Stored items:

BEGIN

(** The loaded window is empty.  The first packet after the stored identifier
    makes [packet_id_add] start a window below it, with nothing seen in it: the
    stored identifier itself is accepted again. *)
Lemma packet_id_persist_replay pp seq_bt time_bt now :
  packet_id_persist_enabled pp = true → per_time pp ≠ 0 → 0 < per_id pp < 4294967295 →
  2 ≤ seq_bt ≤ MAX_SEQ_BACKTRACK → 0 ≤ time_bt ≤ MAX_TIME_BACKTRACK → 1 < now →
  ∃ pid p1 p2 p3, packet_id_init false seq_bt time_bt = Ret pid ∧
    let p := pid_rec (packet_id_persist_load_obj pp pid) in
    packet_id_test p (persisted pp) = Ret (false, p) ∧
    packet_id_test p (after_persisted pp) = Ret (true, p1) ∧
    packet_id_add now p1 (after_persisted pp) = Ret p2 ∧
    packet_id_test p2 (persisted pp) = Ret (true, p3).
Proof.
  intros Hen Ht Hi Hs Htb Hnow. unfold MAX_SEQ_BACKTRACK, MAX_TIME_BACKTRACK in *.
  set (l := CIRC_LIST_ALLOC seq_bt).
  set (pid := PID (PS 0 0) (PR 0 0 0 seq_bt time_bt 0 true (Some l))).
  assert (packet_id_init false seq_bt time_bt = Ret pid) as Einit.
  { unfold packet_id_init. rewrite decide_True by (split; [lia|done]).
    by rewrite !ASSERT_ok by (unfold MAX_SEQ_BACKTRACK, MAX_TIME_BACKTRACK; lia). }
  set (p := PR 0 (per_time pp) (per_id pp) seq_bt time_bt 0 true (Some l)).
  assert (pid_rec (packet_id_persist_load_obj pp pid) = p) as Eload.
  { unfold packet_id_persist_load_obj. by rewrite decide_True by done. }
  assert (wf_cl l) as Hwl.
  { unfold wf_cl, l, CIRC_LIST_ALLOC, MAX_SEQ_BACKTRACK. cbn. rewrite length_replicate. lia. }
  pose proof (packet_id_add_eq now p (after_persisted pp) l eq_refl eq_refl Hwl
    ltac:(unfold is_u32; cbn; lia) ltac:(cbn; lia) Hnow) as Hadd.
  unfold add_start in Hadd. rewrite decide_True in Hadd by (by left).
  cbn [pin_id pin_time after_persisted x_size x_cap l CIRC_LIST_ALLOC CIRC_LIST_RESET] in Hadd.
  destruct Hadd as (l' & Eadd & Hw' & Hc' & Hs' & Hi'); [lia|lia|].
  set (p2 := set_rec _ _ _ _) in Eadd.
  destruct (packet_id_test_ok p2 (persisted pp)) as (p3 & E3 & _).
  { unfold wf_rec, is_u32, p2. cbn. split; [done|]. split; [lia|]. split; [lia|].
    split; [done|]. split; [done|]. lia. }
  { cbn. lia. }
  exists pid, p, p2, p3. split; [exact Einit|]. cbv zeta. rewrite Eload.
  split; [|split; [|split; [exact Eadd|]]].
  - unfold packet_id_test. rewrite ASSERT_ok by done. bret.
    change (pin_id (persisted pp)) with (per_id pp). change (pin_time (persisted pp)) with (per_time pp).
    change (seqs p) with (Some l). cbn [of_option].
    rewrite (decide_False (P := per_id pp = 0)) by lia.
    rewrite (decide_True (P := seq_backtrack p ≠ 0)) by (change (seq_bt ≠ 0); lia).
    rewrite (decide_True (P := per_time pp = rec_time p)) by done.
    change (rec_id p) with (per_id pp). rewrite (decide_False (P := per_id pp > per_id pp)) by lia.
    rewrite Z.sub_diag. change (u32 0) with 0. change (s32 0) with 0.
    change (max_backtrack_stat p) with 0. rewrite (decide_False (P := 0 > 0)) by lia.
    change (seqs p) with (Some l). cbn [of_option]. bret.
    rewrite (decide_True (P := 0 >= u32 (x_size l))); [done|].
    change (x_size l) with 0. change (u32 0) with 0. lia.
  - unfold packet_id_test. rewrite ASSERT_ok by done. bret.
    change (pin_id (after_persisted pp)) with (per_id pp + 1).
    change (pin_time (after_persisted pp)) with (per_time pp).
    rewrite (decide_False (P := per_id pp + 1 = 0)) by lia.
    rewrite (decide_True (P := seq_backtrack p ≠ 0)) by (change (seq_bt ≠ 0); lia).
    rewrite (decide_True (P := per_time pp = rec_time p)) by done.
    by rewrite (decide_True (P := per_id pp + 1 > rec_id p)) by (change (rec_id p) with (per_id pp); lia).
  - rewrite E3. rewrite bool_decide_eq_false_2; [done|].
    rewrite (rejects_Some p2 _ l') by done. unfold p2, persisted. cbn.
    rewrite Hi' by lia. rewrite decide_False by lia. rewrite decide_True by lia. lia.
Qed.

END

Work order:
When you reach the line with "packet_id_test p (persisted" in the records above, start writing out lines exactly, and stop once the line with "change (pin_id (persisted" has been written; include nothing else.

Answer space:
    packet_id_test p (persisted pp) = Ret (false, p) ∧
    packet_id_test p (after_persisted pp) = Ret (true, p1) ∧
    packet_id_add now p1 (after_persisted pp) = Ret p2 ∧
    packet_id_test p2 (persisted pp) = Ret (true, p3).
Proof.
  intros Hen Ht Hi Hs Htb Hnow. unfold MAX_SEQ_BACKTRACK, MAX_TIME_BACKTRACK in *.
  set (l := CIRC_LIST_ALLOC seq_bt).
  set (pid := PID (PS 0 0) (PR 0 0 0 seq_bt time_bt 0 true (Some l))).
  assert (packet_id_init false seq_bt time_bt = Ret pid) as Einit.
  { unfold packet_id_init. rewrite decide_True by (split; [lia|done]).
    by rewrite !ASSERT_ok by (unfold MAX_SEQ_BACKTRACK, MAX_TIME_BACKTRACK; lia). }
  set (p := PR 0 (per_time pp) (per_id pp) seq_bt time_bt 0 true (Some l)).
  assert (pid_rec (packet_id_persist_load_obj pp pid) = p) as Eload.
  { unfold packet_id_persist_load_obj. by rewrite decide_True by done. }
  assert (wf_cl l) as Hwl.
  { unfold wf_cl, l, CIRC_LIST_ALLOC, MAX_SEQ_BACKTRACK. cbn. rewrite length_replicate. lia. }
  pose proof (packet_id_add_eq now p (after_persisted pp) l eq_refl eq_refl Hwl
    ltac:(unfold is_u32; cbn; lia) ltac:(cbn; lia) Hnow) as Hadd.
  unfold add_start in Hadd. rewrite decide_True in Hadd by (by left).
  cbn [pin_id pin_time after_persisted x_size x_cap l CIRC_LIST_ALLOC CIRC_LIST_RESET] in Hadd.
  destruct Hadd as (l' & Eadd & Hw' & Hc' & Hs' & Hi'); [lia|lia|].
  set (p2 := set_rec _ _ _ _) in Eadd.
  destruct (packet_id_test_ok p2 (persisted pp)) as (p3 & E3 & _).
  { unfold wf_rec, is_u32, p2. cbn. split; [done|]. split; [lia|]. split; [lia|].
    split; [done|]. split; [done|]. lia. }
  { cbn. lia. }
  exists pid, p, p2, p3. split; [exact Einit|]. cbv zeta. rewrite Eload.
  split; [|split; [|split; [exact Eadd|]]].
  - unfold packet_id_test. rewrite ASSERT_ok by done. bret.
    change (pin_id (persisted pp)) with (per_id pp). change (pin_time (persisted pp)) with (per_time pp).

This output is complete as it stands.